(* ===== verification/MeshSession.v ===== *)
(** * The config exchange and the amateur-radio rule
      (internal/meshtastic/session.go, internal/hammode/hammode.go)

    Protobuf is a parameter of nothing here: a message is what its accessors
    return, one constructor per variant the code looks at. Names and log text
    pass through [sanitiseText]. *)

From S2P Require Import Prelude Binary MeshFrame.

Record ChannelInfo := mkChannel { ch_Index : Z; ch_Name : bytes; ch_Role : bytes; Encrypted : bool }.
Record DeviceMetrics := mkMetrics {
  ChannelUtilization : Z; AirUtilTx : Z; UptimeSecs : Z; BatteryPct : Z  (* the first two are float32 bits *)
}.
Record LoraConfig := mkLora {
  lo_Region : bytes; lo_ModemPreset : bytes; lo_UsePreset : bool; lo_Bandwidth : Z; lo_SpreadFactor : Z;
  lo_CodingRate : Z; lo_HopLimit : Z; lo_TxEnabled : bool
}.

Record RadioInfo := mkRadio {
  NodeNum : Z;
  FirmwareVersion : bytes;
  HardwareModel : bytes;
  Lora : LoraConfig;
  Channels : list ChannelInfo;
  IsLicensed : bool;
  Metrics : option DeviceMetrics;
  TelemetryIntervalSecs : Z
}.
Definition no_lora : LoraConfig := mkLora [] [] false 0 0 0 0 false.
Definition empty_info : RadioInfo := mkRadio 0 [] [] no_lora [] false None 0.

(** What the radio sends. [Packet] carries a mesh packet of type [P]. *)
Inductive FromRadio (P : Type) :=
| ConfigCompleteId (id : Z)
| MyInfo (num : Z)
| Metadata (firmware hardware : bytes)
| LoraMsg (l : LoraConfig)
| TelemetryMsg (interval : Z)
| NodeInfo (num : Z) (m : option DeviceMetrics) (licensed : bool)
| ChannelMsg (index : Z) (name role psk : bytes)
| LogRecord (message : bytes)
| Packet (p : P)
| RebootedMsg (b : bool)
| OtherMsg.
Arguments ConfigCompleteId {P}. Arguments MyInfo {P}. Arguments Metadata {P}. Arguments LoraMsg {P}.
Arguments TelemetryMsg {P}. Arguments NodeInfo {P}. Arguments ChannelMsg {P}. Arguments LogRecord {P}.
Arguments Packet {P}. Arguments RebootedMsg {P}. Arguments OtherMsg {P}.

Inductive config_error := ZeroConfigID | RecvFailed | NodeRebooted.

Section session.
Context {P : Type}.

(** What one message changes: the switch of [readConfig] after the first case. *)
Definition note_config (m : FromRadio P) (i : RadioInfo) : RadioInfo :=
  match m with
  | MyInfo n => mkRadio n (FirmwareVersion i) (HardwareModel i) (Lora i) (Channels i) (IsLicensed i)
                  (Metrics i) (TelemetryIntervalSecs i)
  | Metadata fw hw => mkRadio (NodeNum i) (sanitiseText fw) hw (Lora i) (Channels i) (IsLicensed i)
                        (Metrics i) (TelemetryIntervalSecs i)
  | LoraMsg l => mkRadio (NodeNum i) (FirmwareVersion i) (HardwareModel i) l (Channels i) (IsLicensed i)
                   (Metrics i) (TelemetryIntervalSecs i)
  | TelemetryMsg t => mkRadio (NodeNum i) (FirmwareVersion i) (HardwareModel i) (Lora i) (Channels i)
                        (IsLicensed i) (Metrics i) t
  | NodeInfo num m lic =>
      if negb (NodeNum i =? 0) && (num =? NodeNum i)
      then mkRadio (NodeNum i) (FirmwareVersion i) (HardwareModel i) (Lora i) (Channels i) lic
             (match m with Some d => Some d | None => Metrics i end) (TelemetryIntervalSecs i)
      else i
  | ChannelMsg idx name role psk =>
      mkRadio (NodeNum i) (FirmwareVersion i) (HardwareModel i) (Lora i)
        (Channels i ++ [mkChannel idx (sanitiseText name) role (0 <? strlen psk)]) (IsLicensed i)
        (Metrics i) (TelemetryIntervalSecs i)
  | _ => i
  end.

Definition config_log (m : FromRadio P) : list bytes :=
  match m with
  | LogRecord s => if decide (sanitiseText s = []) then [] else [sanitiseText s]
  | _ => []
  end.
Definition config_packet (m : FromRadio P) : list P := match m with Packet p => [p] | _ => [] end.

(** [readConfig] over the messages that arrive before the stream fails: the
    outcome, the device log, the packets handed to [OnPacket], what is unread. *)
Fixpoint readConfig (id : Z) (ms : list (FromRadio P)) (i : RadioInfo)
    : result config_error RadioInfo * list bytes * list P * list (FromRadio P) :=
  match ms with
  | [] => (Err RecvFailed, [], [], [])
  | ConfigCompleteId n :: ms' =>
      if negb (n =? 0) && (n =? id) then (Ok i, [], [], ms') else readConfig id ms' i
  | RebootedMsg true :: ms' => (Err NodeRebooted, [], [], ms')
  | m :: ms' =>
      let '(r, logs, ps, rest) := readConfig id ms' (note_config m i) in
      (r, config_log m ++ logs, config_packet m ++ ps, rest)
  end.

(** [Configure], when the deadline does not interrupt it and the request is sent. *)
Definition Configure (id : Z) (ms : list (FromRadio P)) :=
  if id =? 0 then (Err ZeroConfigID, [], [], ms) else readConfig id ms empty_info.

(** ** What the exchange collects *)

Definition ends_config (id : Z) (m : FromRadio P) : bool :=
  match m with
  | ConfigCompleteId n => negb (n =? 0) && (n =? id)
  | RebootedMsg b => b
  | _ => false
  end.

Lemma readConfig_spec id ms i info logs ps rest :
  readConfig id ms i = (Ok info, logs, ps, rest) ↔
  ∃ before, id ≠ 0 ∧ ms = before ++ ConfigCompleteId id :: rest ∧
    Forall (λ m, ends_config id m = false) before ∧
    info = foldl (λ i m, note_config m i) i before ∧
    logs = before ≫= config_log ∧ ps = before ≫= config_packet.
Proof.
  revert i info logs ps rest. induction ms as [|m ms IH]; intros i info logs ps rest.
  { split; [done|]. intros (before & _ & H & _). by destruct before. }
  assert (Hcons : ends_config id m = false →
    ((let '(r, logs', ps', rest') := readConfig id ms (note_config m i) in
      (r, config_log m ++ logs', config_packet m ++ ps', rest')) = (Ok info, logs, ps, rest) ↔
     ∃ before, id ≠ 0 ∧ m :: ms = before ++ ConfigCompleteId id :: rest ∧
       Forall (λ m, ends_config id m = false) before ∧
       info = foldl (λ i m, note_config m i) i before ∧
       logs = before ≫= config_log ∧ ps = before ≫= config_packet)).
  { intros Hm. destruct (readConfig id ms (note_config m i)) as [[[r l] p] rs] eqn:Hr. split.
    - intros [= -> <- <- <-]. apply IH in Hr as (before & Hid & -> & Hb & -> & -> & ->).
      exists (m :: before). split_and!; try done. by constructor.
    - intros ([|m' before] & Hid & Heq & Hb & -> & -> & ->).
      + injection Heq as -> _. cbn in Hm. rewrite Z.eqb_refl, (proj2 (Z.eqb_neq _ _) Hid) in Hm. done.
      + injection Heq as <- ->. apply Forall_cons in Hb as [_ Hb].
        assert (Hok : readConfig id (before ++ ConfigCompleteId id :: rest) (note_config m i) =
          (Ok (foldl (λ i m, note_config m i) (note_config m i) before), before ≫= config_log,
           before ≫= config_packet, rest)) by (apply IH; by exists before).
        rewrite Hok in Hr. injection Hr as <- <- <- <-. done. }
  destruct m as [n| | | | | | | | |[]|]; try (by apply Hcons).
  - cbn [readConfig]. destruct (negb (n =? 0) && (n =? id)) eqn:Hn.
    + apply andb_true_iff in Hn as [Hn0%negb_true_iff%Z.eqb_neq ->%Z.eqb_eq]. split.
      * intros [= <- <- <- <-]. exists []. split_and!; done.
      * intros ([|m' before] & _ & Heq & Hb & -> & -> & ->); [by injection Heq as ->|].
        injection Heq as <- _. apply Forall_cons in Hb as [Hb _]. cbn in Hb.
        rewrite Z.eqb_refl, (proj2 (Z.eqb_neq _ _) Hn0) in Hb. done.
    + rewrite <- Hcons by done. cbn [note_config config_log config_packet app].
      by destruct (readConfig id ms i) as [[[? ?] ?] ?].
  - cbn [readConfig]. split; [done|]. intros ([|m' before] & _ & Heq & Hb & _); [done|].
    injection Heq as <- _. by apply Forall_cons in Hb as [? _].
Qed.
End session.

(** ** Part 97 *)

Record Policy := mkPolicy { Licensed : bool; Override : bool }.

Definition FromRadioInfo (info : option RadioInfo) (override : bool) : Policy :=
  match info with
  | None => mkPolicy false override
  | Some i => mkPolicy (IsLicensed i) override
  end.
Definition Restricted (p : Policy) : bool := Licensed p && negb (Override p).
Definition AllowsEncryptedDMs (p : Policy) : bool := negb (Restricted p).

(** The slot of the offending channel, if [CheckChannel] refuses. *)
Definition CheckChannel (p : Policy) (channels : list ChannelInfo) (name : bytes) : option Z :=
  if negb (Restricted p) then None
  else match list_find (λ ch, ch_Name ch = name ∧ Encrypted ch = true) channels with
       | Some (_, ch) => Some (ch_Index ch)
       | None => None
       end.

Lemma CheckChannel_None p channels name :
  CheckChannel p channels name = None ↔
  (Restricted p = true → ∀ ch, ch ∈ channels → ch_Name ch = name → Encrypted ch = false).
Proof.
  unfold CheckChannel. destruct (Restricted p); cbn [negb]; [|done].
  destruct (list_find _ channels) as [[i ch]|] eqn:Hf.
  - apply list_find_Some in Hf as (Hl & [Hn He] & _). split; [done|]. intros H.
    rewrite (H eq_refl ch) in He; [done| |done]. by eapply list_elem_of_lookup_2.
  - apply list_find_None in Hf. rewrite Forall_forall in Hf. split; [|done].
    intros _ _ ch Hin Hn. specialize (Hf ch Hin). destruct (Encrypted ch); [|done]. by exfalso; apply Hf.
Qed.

- - -

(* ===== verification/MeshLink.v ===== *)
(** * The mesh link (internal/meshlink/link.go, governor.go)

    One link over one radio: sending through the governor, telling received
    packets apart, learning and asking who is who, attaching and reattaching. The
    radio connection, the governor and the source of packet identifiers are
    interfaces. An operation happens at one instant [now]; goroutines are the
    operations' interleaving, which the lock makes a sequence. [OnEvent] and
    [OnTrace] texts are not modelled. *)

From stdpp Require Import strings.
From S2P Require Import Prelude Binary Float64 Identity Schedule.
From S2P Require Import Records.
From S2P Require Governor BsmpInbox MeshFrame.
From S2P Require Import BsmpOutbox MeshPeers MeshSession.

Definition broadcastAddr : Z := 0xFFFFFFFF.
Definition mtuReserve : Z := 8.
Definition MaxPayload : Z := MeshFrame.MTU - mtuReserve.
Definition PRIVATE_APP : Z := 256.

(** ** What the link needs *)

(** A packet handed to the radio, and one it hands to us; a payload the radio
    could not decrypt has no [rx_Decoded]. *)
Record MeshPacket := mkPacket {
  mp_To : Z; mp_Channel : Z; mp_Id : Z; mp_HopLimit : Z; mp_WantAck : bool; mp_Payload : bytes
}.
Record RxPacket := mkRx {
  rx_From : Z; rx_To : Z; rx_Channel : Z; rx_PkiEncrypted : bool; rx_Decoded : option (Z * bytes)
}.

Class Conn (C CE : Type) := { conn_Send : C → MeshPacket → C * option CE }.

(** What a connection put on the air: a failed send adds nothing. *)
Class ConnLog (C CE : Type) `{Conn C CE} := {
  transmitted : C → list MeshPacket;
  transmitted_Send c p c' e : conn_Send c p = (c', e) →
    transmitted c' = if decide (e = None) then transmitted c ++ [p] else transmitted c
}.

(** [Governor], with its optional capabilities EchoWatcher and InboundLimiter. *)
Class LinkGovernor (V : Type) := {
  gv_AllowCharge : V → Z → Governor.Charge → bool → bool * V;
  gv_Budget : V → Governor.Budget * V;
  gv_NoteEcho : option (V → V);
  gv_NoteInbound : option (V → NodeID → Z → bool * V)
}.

- - -

[What is expected]
Return every line of the material in which the word "OtherMsg" is found.

[Reply]
| OtherMsg.
Arguments Packet {P}. Arguments RebootedMsg {P}. Arguments OtherMsg {P}.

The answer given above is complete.